#[export] Instance InternalFilterPolicy_spec p n : FilterPolicySpec p (fun _ => True) n ->
  FilterPolicySpec (InternalFilterPolicy p) (fun k => (8 <= length k)%nat) n.
Proof.
  intros Hp. split. intros keys dst Hok Hn. cbn [CreateFilter KeyMayMatch InternalFilterPolicy].
  destruct (user_keys_ok keys Hok) as (us & -> & Hl & Hin). cbn [mbind result_bind].
  destruct (fp_create us dst) as (f & -> & Hb & Hall); [by apply Forall_forall|by rewrite Hl|]. exists f. split; [done|]. split; [done|].
  intros key Hk. destruct (Hin key Hk) as (u & -> & Hu). cbn [mbind result_bind]. by apply Hall.
Qed.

TASK. Check the entries above for the word "keys" and copy every line where it turns up.

RESULT BELOW.
  intros Hp. split. intros keys dst Hok Hn. cbn [CreateFilter KeyMayMatch InternalFilterPolicy].
  destruct (user_keys_ok keys Hok) as (us & -> & Hl & Hin). cbn [mbind result_bind].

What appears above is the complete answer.